Task item:
Among the entries below, how many lines include the word "that"? Reply with only the number.
^^^^^^^^^^^^^^^^
(* ===== verification/Inputs.v ===== *)
(** * Input objects, from GraphQL's values to the payload of a mutation

    [types/coercion.py], the constructor and [to_dict] of input classes
    ([utils/fraiseql_builder.py], [types/constructor.py], [mutations/sql_generator.py]),
    [utils/naming.py], and the parameters of a mutation's call ([mutations/mutation_decorator.py],
    [mutations/rust_executor.py]).  The classes and enumerations of a program are tables.
    Values handed over by graphql-core for a list are lists. *)
From stdpp Require Import base decidable strings list.
From Stdlib Require Import ZArith Lia Ascii.
From S2P Require Import Prelude PyVal Casing.

Local Open Scope py_scope.
(** The arguments once the filters are taken out of them. *)
Definition without_filters (a : find_args) (limit : option pyval) : find_args :=
  {| where_ := where_ a; mandatory_filters := []; limit := limit;
     offset := offset a; order := order a; group_by := group_by a; aggregations := aggregations a;
     native_dimensions := native_dimensions a; native_measures := native_measures a;
     native_dimension_mapping := native_dimension_mapping a; unexpected := unexpected a |}.

(** The JSONB column a registration gives a view. *)
Definition registered_jsonb (e : world) (view_name : string) : option string :=
  match dict_get view_name (table_metadata (registries e)) with
  | Some m =>
      if has_jsonb_data m
      then Some (match Views.jsonb_column m with Some (String _ _ as j) => j | _ => "data" end)
      else Views.jsonb_column m
  | None => None
  end.

(** The statement of [find_one] ([_build_find_one_query] sets the limit), and of [find]
    where it does not go through the union of [UnionQuery].  Both take the filters out of
    the arguments and pass their conditions on to the builder, which asks for filters
    again. *)
Definition read_query (e : world) (c : context) (view_name : string) (limit : option pyval) (a : find_args)
    : result (composable * list pyval) :=
  fs ← _consume_mandatory_filters c (mandatory_filters a);
  passed ← mandatory_conditions fs ([], []);
  _build_find_query e c view_name (registered_jsonb e view_name) passed (without_filters a limit).

Definition find_one (e : world) (c : context) (view_name : string) (a : find_args)
    : result (composable * list pyval) :=
  read_query e c view_name (Some (PInt 1)) a.
End find.
Lemma union_statement_text branches keys terms :
  ∃ pre post, tokens (union_statement branches keys terms)
              = pre ++ concat (intersperse union_text (map tokens branches)) ++ post.
Proof using Type.
  assert (tokens (Composed (intersperse (SQL " UNION ALL ") branches)) = concat (intersperse union_text (map tokens branches))) as E.
  { by rewrite tokens_Composed, concat_joined, tokens_SQL. }
  unfold union_statement. destruct terms as [|t terms]; rewrite tokens_Composed; cbn [map concat]; rewrite E.
  - by exists [], (tokens (SQL " ORDER BY 1") ++ []).
  - exists (tokens (SQL "SELECT ") ++ tokens (Join "." [Identifier "u"; Identifier "d"]) ++ tokens (SQL " FROM (")).
    eexists. by rewrite <- !app_assoc.
Qed.

(** The view a branch reads. *)
Definition view_of (view_name : string) (p : period_read) (g : grain) : string :=
  match g with Fine => fine_view p | Coarse => view_name end.

Lemma union_branch_text view_name p k b q :
  union_branch view_name p k b = Ok q →
  branch_text (view_of view_name p b.1) (joined (branch_where (period_column k) b.2 (extra_where k))) (tokens q).
Proof using Type. unfold union_branch, view_of. destruct b.1; apply branch_query_text. Qed.

(** ** Where a read is a union *)

Lemma partial_period_inv view_name a p :
  partial_period e view_name a = Some p →
  (∃ tc, normalized e (where_ a) view_name tc = Ok (clause p)) ∧ root_op (clause p) = "AND" ∧ where_ a ≠ NoWhere ∧
  _extract_lower_date_bound (clause p) (column p) = Ok (Some (lower p)) ∧
  upper p = match _extract_upper_date_bound (clause p) (column p) with Ok u => u | Err _ => None end.
Proof using Type.
  unfold partial_period. intros Hp. destruct (group_by a); [done|]. destruct (where_ a) as [|t|v|v|target d] eqn:Ew; [done|..];
    apply bind_Some in Hp as (m & _ & Hp); apply bind_Some in Hp as (agg & _ & Hp); apply bind_Some in Hp as (fine & _ & Hp);
    apply bind_Some in Hp as (column & _ & Hp); apply bind_Some in Hp as (trunc & _ & Hp);
    (destruct (normalized _ _ _ _) as [w|] eqn:En; [|done]);
    (destruct w as [cs op nested not]; destruct (op =s "AND") eqn:Eop; [|done]);
    (destruct (_extract_lower_date_bound _ _) as [[b|]|] eqn:El; [|done..]); injection Hp as <-;
    (split; [by exists (Some (columns m))|]); (split; [by apply bool_decide_eq_true in Eop|]);
    cbn [clause UnionQuery.column lower upper]; by rewrite El.
Qed.

Lemma partial_period_valid view_name a p :
  sound_tree (where_ a) → partial_period e view_name a = Some p → valid (clause p) ∧ root_op (clause p) = "AND".
Proof using Type.
  intros Hs ((tc & Hn) & Hop & Hw & _)%partial_period_inv. split; [|done]. destruct (where_ a) as [|t|v|v|target d] eqn:E; [done|..].
  - injection Hn as <-. by destruct Hs.
  - eapply normalized_and; [|exact Hn]. done.
  - eapply normalized_and; [|exact Hn]. done.
  - eapply normalized_and; [|exact Hn]. done.
Qed.

(** What the WHERE of a branch says, on an interval. *)
Definition branch_says (p : period_read) (kept : filters) (interval : pydate * pydate) (cond : list token) : Prop :=
  ∀ sat, eval sat (reading cond)
         = sat (tokens (at_least (column p) interval.1)) && sat (tokens (before (column p) interval.2))
           && forallb (λ kv, sat (tokens (mandatory_part kv.1))) kept && says_of (without_period (column p) (clause p)) sat.

(** A statement that is the union of branches, one for each interval. *)
Definition union_of_branches (view_name : string) (p : period_read) (kept : filters) (own : list pyval)
    (bs : list (grain * (pydate * pydate))) (q : statement) : Prop :=
  q.2 = concat (map (λ _, kept.*2 ++ own) bs) ∧
  ∃ pre post texts, tokens q.1 = pre ++ concat (intersperse union_text texts) ++ post ∧
    Forall2 (λ b text, ∃ cond, branch_text (view_of view_name p b.1) cond text ∧ branch_says p kept b.2 cond) bs texts.

Lemma union_read_branches today view_name (fs : filters) p a q :
  valid (clause p) → root_op (clause p) = "AND" →
  union_read today e view_name fs p a = Ok q →
  ∃ bs own, window p today = Ok bs ∧ union_of_branches view_name p fs own bs q.
Proof using Type.
  intros Hv Hop Hq. unfold union_read in Hq. apply bind_Ok in Hq as (ms & Hms & Hq). apply bind_Ok in Hq as (extra & Hx & Hq).
  apply bind_Ok in Hq as (ins & _ & Hq). cbv zeta in Hq. unfold _build_partial_period_union_query in Hq.
  apply bind_Ok in Hq as (bs & Hbs & Hq). apply bind_Ok in Hq as ([sql ps] & Hsql & Hq).
  destruct (extra_filter _ _ _ _ _ _ _ Hv Hop Hms Hx Hsql) as (conj & own & -> & Hops & Hj & He).
  destruct (_union_order_terms _ _ _) as [keys terms]. apply bind_Ok in Hq as (branches & Hbr & [= <-]).
  exists bs, own. split; [done|]. split; [done|]. cbn [fst].
  destruct (union_statement_text branches keys terms) as (pre & post & E). exists pre, post, (map tokens branches).
  split; [exact E|]. apply mapR_Ok in Hbr. clear E Hbs. induction Hbr as [|b x bs branches Hb _ IH]; [constructor|].
  constructor; [|exact IH]. apply union_branch_text in Hb. cbn [period_column extra_where] in Hb. eexists. split; [exact Hb|].
  intros sat. unfold branch_where. rewrite Hj, eval_joined; [|by destruct conj|].
  - rewrite List.forallb_app, He. cbn [forallb app]. destruct (eval_bounds sat (column p) b.2.1) as [-> _].
    destruct (eval_bounds sat (column p) b.2.2) as [_ ->]. by rewrite andb_true_r, !andb_assoc.
  - destruct (operand_bound (column p) b.2.1) as [H1 _], (operand_bound (column p) b.2.2) as [_ H2]. by repeat constructor.
Qed.
(* ===== verification/AuthorizationLaws.v ===== *)
(** * Laws of authorization

    What the cache of decisions may answer with, and what reaches the statements a root
    field reads with. *)
From stdpp Require Import base decidable strings list sets.
From Stdlib Require Import ZArith Lia Ascii.
From S2P Require Import Prelude PyVal Sql Reading FieldCondition WhereClause Views Normalize FindQuery FindLaws UnionLaws Authorization.

Local Open Scope py_scope.
Local Open Scope Z_scope.

Section cache_laws.
Context {principal : Type} `{EqDecision principal}.
Context {request_context : Type} (principal_key : request_context → option principal).
Context (sha256 : string → string) (config : AuthorizationCacheConfig).

Abbreviation call := (call (request_context := request_context)).
Abbreviation ask := (ask (request_context := request_context)).
Abbreviation entries := (entries (principal := principal)).
Abbreviation answered := (answered principal_key sha256 config).
Abbreviation after := (after principal_key sha256 config).
Abbreviation key_of := (key_of principal_key sha256).

(** ** One question *)

(** What is kept of an answer: the decision of a clean return; for a field, the refusal of
    an authorizer that raised as well. *)
Definition field_decision (v : verdict) : AuthorizationDecision :=
  match v with
  | Decision d => d
  | Plain v => if Py.truthy v then allow None else deny _DEFAULT_FIELD_CODE None
  end.

Definition decided (r : ask) : option AuthorizationDecision :=
  match r, authorizer (call_of r) with
  | Operation _, Some (Returns v) => Some (normalize_decision v)
  | Field e _, Some (Returns v) =>
      Some (if awaitable e then field_decision v else deny _DEFAULT_FIELD_CODE None)
  | Field _ _, Some Raises => Some (deny _DEFAULT_FIELD_CODE None)
  | _, _ => None
  end.

(** The answer without a cache. *)
Definition uncached (r : ask) : outcome := (answered r None).1.

(** What a decision comes to for the one who asked. *)
Definition delivered (r : ask) (d : AuthorizationDecision) : outcome :=
  match r with
  | Operation _ => match _raise_on_deny d with Allowed d => Served d | Refused r => Stopped (Some r) end
  | Field _ name =>
      match authorize_field (Verdict (Decision d)) None name (allow None) with
      | inl d => Served d
      | inr r => Stopped r
      end
  end.

Lemma lookup_key_elem k v (c : entries) : lookup_key k c = Some v → (k, v) ∈ c.
Proof using Type.
  induction c as [|[k' v'] c IH]; [done|]. cbn. case_decide as Hk; intros E.
  - injection E as ->. subst. by left.
  - right. by apply IH.
Qed.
^^^^^^^^^^^^^^^^
Answer to this task:
2